Solubility (In Vitro)

DMSO: ~97 mg/mL (~198.1 mM) Water: <1 mg/mL Ethanol: ~97 mg/mL (~198.1 mM)

Solubility (In Vivo)

Solubility in Formulation 1: 2.5 mg/mL (5.11 mM) in 10% DMSO + 40% PEG300 + 5% Tween80 + 45% Saline (add these co-solvents sequentially from left to right, and one by one), suspension solution; with heating and sonication. For example, if 1 mL of working solution is to be prepared, you can add 100 μL of 25.0 mg/mL clear DMSO stock solution to 400 μL PEG300 and mix evenly; then add 50 μL Tween-80 to the above solution and mix evenly; then add 450 μL normal saline to adjust the volume to 1 mL. Preparation of saline: Dissolve 0.9 g of sodium chloride in 100 mL ddH₂ O to obtain a clear solution. Solubility in Formulation 2: 2.5 mg/mL (5.11 mM) in 10% DMSO + 90% (20% SBE-β-CD in Saline) (add these co-solvents sequentially from left to right, and one by one), suspension solution; with ultrasonication. For example, if 1 mL of working solution is to be prepared, you can add 100 μL of 25.0 mg/mL clear DMSO stock solution to 900 μL of 20% SBE-β-CD physiological saline solution and mix evenly. Preparation of 20% SBE-β-CD in Saline (4°C，1 week): Dissolve 2 g SBE-β-CD in 10 mL saline to obtain a clear solution. Solubility in Formulation 3: ≥ 2.5 mg/mL (5.11 mM) (saturation unknown) in 10% DMSO + 90% Corn Oil (add these co-solvents sequentially from left to right, and one by one), clear solution. For example, if 1 mL of working solution is to be prepared, you can add 100 μL of 25.0 mg/mL clear DMSO stock solution to 900 μL of corn oil and mix evenly. Solubility in Formulation 4: 1.43 mg/mL (2.92 mM) in 5% DMSO + 40% PEG300 + 5% Tween80 + 50% Saline (add these co-solvents sequentially from left to right, and one by one), suspension solution; with ultrasonication. Preparation of saline: Dissolve 0.9 g of sodium chloride in 100 mL ddH₂ O to obtain a clear solution.
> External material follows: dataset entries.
(** * Lava configuration: parsing, validation and report filters

    A shallow embedding of package [config] of Lava (config.go) together
    with the parts of its imports that decide the behaviour of the
    package: the error values of [errors]/[fmt] and the version syntax
    check of [golang.org/x/mod/semver].

    Conventions of the embedding:
    - a Go [string] is a sequence of bytes, here [string] (a list of
      [ascii]); indexing and slicing are by byte;
    - Go's [int]-based defined types ([Severity], [OutputFormat],
      [slog.Level], ...) are [Z]; no arithmetic is done on them, so no
      wrap-around is involved;
    - a Go value of interface type [error] is [option error], [None]
      being [nil]; error values are compared by structure, which agrees
      with Go's comparison by identity on the sentinels of the package,
      whose texts differ pairwise;
    - a method with a pointer receiver that assigns through the receiver
      takes the old value and returns the new one next to its result;
    - [nil] and empty slices (maps) are identified: the package only
      observes them through [len] and [range]. *)

From Stdlib Require Import ZArith String Ascii List Bool Lia.
From stdpp Require Import base option gmap strings list fin_maps.

Local Open Scope Z_scope.
Local Open Scope string_scope.
Local Open Scope list_scope.

(** ** Zero values *)

(** Every Go type has a zero value, the content of a declared but
    unassigned variable ([var zero Severity]) and of an empty composite
    literal ([Config{}]). *)
Class Zero (T : Type) : Type := zero : T.

#[export] Instance Zero_string : Zero string := "".
#[export] Instance Zero_Z : Zero Z := 0.
#[export] Instance Zero_list {A : Type} : Zero (list A) := [].
#[export] Instance Zero_gmap {V : Type} : Zero (gmap string V) := (∅ : gmap string V).

(** ** Errors: [errors.New], [fmt.Errorf] with a [%w] verb, [errors.Is] *)

Module errors.

(** An error is either a value made by [errors.New] (the sentinels of
    this package, and whatever an imported decoder reports), or the
    result of a [fmt.Errorf] call whose format holds one [%w] verb:
    [before] and [after] are the formatted text around the wrapped
    error. *)
Inductive error : Type :=
| New (text : string)
| Errorf (before : string) (w : error) (after : string).

(** The [Error()] method. *)
Fixpoint Error (e : error) : string :=
  match e with
  | New text => text
  | Errorf before w after => before +:+ Error w +:+ after
  end.

Fixpoint eqb (a b : error) : bool :=
  match a, b with
  | New s, New t => String.eqb s t
  | Errorf b1 w1 a1, Errorf b2 w2 a2 =>
      String.eqb b1 b2 && eqb w1 w2 && String.eqb a1 a2
  | _, _ => false
  end.

(** [errors.Is]: [target] is found somewhere on the [Unwrap] chain. *)
Fixpoint Is (err target : error) : bool :=
  eqb err target ||
  match err with
  | New _ => false
  | Errorf _ w _ => Is w target
  end.

End errors.

Export errors(error).

(** ** Byte strings: indexing and slicing *)

Module slices.

(** [v[:i]] *)
Fixpoint slice_to (i : nat) (v : string) : string :=
  match i, v with
  | S i', String c v' => String c (slice_to i' v')
  | _, _ => EmptyString
  end.

(** [v[i:]] *)
Fixpoint slice_from (i : nat) (v : string) : string :=
  match i, v with
  | S i', String _ v' => slice_from i' v'
  | _, _ => v
  end.

(** [v[start:i]] *)
Definition slice (start i : nat) (v : string) : string :=
  slice_to (i - start) (slice_from start v).

End slices.

(** ** [golang.org/x/mod/semver]: the syntax check behind [IsValid]

    config.go imports this package and calls [semver.IsValid] on the
    [lava] field; the package is a dependency and not part of the
    repository. The functions below transcribe [IsValid], [parse],
    [parseInt], [parsePrerelease], [parseBuild], [isIdentChar] and
    [isBadNum] of its semver.go, loop by loop: an index [i] into [v] is
    a [nat], the loops recurse on the suffix [v[i:]] that is still to be
    read. The package documents the form it accepts as
    vMAJOR[.MINOR[.PATCH[-PRERELEASE][+BUILD]]]: Semantic Versioning
    2.0.0 with the v prefix required and the two short forms added;
    [IsValid_iff] below proves that of the transcription. *)

Module semver.
Import slices.

Local Open Scope char_scope.

(** ['0' <= c && c <= '9'] *)
Definition isDigit (c : ascii) : bool := ("0" <=? c) && (c <=? "9").

Definition isIdentChar (c : ascii) : bool :=
  ("A" <=? c) && (c <=? "Z") || ("a" <=? c) && (c <=? "z")
  || ("0" <=? c) && (c <=? "9") || (c =? "-").

(** [for i < len(v) && '0' <= v[i] && v[i] <= '9' { i++ }], entered
    with [rest = v[i:]]; the result is the final [i]. *)
Fixpoint skipDigits (rest : string) (i : nat) : nat :=
  match rest with
  | String c rest' => if isDigit c then skipDigits rest' (S i) else i
  | EmptyString => i
  end.

Definition isBadNum (v : string) : bool :=
  let i := skipDigits v 0 in
  Nat.eqb i (String.length v) && Nat.ltb 1 i
  && match String.get 0 v with Some c => c =? "0" | None => false end.

(** [parseInt] returns [(t, rest, ok)]; [None] stands for [ok = false]
    (the other results are then the empty string). *)
Definition parseInt (v : string) : option (string * string) :=
  match v with
  | EmptyString => None
  | String c0 v1 =>
      if (c0 <? "0") || ("9" <? c0) then None
      else
        let i := skipDigits v1 1 in
        if (c0 =? "0") && negb (Nat.eqb i 1) then None
        else Some (slice_to i v, slice_from i v)
  end.

(** The loop of [parsePrerelease], entered with [rest = v[i:]]:
    [None] when it returns early with [ok = false], otherwise the
    values of [i] and [start] when it ends. *)
Fixpoint prereleaseLoop (v rest : string) (i start : nat) : option (nat * nat) :=
  match rest with
  | EmptyString => Some (i, start)
  | String c rest' =>
      if c =? "+" then Some (i, start)
      else if negb (isIdentChar c) && negb (c =? ".") then None
      else if c =? "." then
        if Nat.eqb start i || isBadNum (slice start i v) then None
        else prereleaseLoop v rest' (S i) (S i)
      else prereleaseLoop v rest' (S i) start
  end.

Definition parsePrerelease (v : string) : option (string * string) :=
  match v with
  | EmptyString => None
  | String c0 v1 =>
      if negb (c0 =? "-") then None
      else
        match prereleaseLoop v v1 1 1 with
        | None => None
        | Some (i, start) =>
            if Nat.eqb start i || isBadNum (slice start i v) then None
            else Some (slice_to i v, slice_from i v)
        end
  end.

(** The loop of [parseBuild], entered with [rest = v[i:]]. *)
Fixpoint buildLoop (rest : string) (i start : nat) : option (nat * nat) :=
  match rest with
  | EmptyString => Some (i, start)
  | String c rest' =>
      if negb (isIdentChar c) && negb (c =? ".") then None
      else if c =? "." then
        if Nat.eqb start i then None
        else buildLoop rest' (S i) (S i)
      else buildLoop rest' (S i) start
  end.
Solubility in Formulation 5: 5% DMSO+40% PEG 300+5%Tween80+ 50%ddH2O: 2.4mg/ml  (Please use freshly prepared in vivo formulations for optimal results.)

Preparing Stock Solutions		1 mg	5 mg	10 mg
	1 mM	2.0423 mL	10.2116 mL	20.4232 mL
	5 mM	0.4085 mL	2.0423 mL	4.0846 mL
	10 mM	0.2042 mL	1.0212 mL	2.0423 mL

*Note: Please select an appropriate solvent for the preparation of stock solution based on your experiment needs. For most products, DMSO can be used for preparing stock solutions (e.g. 5 mM, 10 mM, or 20 mM concentration); some products with high aqueous solubility may be dissolved in water directly. Solubility information is available at the above Solubility Data section. Once the stock solution is prepared, aliquot it to routine usage volumes and store at -20°C or -80°C. Avoid repeated freeze and thaw cycles.